• _Data for review_

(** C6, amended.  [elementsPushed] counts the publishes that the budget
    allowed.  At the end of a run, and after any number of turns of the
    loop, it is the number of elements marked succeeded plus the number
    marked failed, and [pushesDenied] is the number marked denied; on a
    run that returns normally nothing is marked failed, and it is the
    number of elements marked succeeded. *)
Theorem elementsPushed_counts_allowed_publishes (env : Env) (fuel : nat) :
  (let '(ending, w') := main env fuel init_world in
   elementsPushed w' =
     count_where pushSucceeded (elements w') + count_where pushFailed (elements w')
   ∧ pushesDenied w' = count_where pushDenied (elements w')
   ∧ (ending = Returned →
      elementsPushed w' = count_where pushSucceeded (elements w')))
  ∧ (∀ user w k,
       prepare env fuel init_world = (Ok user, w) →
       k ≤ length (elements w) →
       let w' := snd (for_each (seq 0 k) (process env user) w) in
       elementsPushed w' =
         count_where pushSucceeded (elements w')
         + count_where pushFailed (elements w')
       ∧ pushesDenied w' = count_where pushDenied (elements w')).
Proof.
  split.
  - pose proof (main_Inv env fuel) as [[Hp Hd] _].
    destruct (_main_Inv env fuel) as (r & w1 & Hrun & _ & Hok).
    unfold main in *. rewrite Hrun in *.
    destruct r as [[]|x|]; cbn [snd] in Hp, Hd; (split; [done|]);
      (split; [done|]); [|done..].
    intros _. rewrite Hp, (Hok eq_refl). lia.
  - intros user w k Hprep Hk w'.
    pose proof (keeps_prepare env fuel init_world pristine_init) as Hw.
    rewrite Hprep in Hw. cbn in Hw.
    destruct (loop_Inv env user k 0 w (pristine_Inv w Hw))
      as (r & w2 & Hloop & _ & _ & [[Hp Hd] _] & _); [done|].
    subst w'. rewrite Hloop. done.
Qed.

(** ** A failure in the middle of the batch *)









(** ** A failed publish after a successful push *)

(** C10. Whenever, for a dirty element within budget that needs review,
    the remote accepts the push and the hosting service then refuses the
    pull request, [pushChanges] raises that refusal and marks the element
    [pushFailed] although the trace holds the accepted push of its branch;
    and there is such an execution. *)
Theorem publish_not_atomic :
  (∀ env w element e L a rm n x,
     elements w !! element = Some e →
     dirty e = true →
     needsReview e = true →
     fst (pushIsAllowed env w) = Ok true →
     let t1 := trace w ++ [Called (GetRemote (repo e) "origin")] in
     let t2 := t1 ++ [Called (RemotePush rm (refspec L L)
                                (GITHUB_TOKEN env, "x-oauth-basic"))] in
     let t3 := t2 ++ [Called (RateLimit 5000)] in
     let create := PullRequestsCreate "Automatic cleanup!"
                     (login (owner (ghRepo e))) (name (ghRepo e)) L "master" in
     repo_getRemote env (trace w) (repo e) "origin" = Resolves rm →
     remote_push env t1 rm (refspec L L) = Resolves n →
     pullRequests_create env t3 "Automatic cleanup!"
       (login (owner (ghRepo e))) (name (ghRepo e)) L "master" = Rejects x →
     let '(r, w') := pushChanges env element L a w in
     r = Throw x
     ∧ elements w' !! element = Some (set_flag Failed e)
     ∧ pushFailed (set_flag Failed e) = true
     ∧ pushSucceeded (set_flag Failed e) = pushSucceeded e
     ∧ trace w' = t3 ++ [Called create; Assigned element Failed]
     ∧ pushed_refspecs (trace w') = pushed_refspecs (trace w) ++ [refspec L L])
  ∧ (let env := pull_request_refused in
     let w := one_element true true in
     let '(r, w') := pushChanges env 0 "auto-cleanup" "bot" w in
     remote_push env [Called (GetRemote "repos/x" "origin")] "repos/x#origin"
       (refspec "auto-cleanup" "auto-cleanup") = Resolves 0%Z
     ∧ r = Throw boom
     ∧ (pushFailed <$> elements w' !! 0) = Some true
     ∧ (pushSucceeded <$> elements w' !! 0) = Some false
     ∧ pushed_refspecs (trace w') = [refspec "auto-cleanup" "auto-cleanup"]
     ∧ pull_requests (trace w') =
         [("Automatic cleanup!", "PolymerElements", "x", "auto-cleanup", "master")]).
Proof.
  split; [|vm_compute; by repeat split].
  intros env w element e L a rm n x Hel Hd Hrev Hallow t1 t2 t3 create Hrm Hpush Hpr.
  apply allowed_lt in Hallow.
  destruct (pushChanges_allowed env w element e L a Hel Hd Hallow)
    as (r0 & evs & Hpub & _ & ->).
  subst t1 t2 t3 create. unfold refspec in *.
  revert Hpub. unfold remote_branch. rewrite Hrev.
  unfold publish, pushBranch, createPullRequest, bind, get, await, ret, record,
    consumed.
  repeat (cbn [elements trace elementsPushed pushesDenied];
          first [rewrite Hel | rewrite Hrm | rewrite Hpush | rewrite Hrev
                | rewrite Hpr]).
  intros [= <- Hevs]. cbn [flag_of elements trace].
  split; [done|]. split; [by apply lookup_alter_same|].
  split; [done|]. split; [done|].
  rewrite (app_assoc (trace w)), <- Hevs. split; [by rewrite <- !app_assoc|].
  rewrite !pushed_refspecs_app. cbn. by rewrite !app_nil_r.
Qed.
==
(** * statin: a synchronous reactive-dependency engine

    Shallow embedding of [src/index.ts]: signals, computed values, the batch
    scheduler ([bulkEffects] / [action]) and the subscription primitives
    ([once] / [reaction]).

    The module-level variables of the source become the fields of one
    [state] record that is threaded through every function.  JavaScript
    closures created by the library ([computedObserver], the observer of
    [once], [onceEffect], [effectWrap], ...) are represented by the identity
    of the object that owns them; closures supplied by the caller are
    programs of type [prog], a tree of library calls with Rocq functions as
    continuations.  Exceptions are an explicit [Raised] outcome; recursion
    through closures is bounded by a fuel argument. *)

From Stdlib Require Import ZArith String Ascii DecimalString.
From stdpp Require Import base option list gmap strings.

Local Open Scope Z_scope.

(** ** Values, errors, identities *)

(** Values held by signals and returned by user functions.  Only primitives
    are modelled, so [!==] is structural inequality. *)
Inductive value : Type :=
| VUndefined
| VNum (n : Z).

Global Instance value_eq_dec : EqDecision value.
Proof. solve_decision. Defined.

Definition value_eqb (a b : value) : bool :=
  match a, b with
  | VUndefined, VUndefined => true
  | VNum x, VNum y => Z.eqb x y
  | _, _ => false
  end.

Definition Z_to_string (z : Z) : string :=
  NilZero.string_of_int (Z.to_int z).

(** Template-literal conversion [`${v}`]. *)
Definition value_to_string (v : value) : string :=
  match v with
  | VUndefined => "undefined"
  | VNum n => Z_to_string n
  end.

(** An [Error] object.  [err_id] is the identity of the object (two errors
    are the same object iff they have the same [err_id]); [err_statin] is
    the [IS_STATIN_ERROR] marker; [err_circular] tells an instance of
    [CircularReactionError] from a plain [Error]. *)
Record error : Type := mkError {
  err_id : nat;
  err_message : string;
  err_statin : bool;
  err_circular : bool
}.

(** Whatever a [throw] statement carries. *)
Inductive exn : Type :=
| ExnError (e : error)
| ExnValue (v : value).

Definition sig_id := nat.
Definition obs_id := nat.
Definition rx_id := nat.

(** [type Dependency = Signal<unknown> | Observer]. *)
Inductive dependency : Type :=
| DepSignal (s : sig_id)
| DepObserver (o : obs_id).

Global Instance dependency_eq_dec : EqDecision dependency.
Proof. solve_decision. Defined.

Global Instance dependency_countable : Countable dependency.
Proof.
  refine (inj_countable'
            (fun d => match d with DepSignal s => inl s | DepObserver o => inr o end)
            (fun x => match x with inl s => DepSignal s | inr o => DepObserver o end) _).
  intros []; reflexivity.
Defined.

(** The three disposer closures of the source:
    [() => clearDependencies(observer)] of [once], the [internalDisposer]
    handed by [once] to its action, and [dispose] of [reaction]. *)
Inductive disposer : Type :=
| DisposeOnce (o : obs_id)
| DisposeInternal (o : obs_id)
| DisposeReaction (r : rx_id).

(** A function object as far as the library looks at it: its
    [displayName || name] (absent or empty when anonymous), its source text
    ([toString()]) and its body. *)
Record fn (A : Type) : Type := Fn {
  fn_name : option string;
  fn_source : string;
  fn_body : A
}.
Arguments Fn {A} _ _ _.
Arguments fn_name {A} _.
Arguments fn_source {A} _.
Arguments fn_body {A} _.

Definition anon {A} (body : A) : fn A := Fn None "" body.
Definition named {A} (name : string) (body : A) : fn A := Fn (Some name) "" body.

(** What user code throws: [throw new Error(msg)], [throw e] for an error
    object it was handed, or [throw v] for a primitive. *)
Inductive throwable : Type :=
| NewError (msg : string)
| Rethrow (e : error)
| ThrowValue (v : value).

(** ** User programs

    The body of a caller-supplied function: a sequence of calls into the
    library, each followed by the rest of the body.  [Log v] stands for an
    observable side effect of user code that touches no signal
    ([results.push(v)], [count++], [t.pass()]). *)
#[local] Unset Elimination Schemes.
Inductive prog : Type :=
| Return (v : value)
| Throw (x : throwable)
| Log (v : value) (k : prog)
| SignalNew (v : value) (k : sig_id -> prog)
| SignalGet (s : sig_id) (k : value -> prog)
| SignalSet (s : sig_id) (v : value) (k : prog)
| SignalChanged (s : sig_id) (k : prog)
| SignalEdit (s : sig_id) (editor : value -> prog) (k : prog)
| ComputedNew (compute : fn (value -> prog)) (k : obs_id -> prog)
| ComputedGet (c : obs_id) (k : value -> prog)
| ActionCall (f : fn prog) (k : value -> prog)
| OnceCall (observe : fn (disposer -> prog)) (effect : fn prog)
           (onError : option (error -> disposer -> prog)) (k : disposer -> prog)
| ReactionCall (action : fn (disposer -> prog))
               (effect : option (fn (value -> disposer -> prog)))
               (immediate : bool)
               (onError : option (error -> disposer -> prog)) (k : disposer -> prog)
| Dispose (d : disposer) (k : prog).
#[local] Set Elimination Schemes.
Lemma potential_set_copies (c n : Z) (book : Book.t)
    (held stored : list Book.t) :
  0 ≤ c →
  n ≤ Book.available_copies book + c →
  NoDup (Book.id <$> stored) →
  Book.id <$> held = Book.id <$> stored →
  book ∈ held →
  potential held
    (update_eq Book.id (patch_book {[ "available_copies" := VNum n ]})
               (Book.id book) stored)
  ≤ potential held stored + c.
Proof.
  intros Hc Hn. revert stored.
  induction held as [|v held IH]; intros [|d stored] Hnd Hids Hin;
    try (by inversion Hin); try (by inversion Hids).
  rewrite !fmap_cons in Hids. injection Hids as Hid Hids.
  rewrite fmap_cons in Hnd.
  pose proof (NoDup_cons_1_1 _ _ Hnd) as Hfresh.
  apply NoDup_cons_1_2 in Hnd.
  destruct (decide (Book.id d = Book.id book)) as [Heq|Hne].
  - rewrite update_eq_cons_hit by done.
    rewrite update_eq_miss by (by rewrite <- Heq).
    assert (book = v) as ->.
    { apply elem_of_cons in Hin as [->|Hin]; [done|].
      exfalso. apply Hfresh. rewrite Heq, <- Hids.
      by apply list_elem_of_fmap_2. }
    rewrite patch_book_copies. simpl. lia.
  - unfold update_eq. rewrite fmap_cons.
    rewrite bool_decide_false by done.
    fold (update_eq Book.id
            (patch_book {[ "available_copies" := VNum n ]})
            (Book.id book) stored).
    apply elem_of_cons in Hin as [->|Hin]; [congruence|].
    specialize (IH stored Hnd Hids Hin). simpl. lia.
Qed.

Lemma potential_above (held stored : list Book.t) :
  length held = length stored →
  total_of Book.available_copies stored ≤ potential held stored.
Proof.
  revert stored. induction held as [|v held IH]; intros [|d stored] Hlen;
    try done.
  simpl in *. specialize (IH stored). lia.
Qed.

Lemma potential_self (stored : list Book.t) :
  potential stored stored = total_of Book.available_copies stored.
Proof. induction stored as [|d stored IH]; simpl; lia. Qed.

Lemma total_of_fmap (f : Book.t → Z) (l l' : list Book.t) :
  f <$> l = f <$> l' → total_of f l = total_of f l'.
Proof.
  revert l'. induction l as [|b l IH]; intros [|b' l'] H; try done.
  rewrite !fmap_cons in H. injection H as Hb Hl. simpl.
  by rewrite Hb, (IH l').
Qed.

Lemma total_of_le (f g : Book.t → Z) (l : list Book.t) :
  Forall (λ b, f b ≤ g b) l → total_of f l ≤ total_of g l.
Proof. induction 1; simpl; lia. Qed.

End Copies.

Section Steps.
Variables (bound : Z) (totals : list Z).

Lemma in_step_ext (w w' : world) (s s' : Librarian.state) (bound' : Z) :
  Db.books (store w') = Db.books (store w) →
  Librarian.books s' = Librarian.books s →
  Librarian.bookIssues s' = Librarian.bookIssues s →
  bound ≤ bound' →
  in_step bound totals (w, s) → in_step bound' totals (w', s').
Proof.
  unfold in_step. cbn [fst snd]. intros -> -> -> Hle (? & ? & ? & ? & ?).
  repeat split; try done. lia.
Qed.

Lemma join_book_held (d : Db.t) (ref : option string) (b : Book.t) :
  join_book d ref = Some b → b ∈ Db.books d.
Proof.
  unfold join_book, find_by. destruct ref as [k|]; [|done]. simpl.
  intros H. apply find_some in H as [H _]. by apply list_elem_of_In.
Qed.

• _Exercise prompt_
Starting with the line above that holds "specialize (IH stored Hnd" and stopping with the line that holds "Lemma total_of_fmap (f", reproduce each line exactly, omitting all other lines.

• _Answer section_
    specialize (IH stored Hnd Hids Hin). simpl. lia.
Qed.

Lemma potential_above (held stored : list Book.t) :
  length held = length stored →
  total_of Book.available_copies stored ≤ potential held stored.
Proof.
  revert stored. induction held as [|v held IH]; intros [|d stored] Hlen;
    try done.
  simpl in *. specialize (IH stored). lia.
Qed.

Lemma potential_self (stored : list Book.t) :
  potential stored stored = total_of Book.available_copies stored.
Proof. induction stored as [|d stored IH]; simpl; lia. Qed.

Lemma total_of_fmap (f : Book.t → Z) (l l' : list Book.t) :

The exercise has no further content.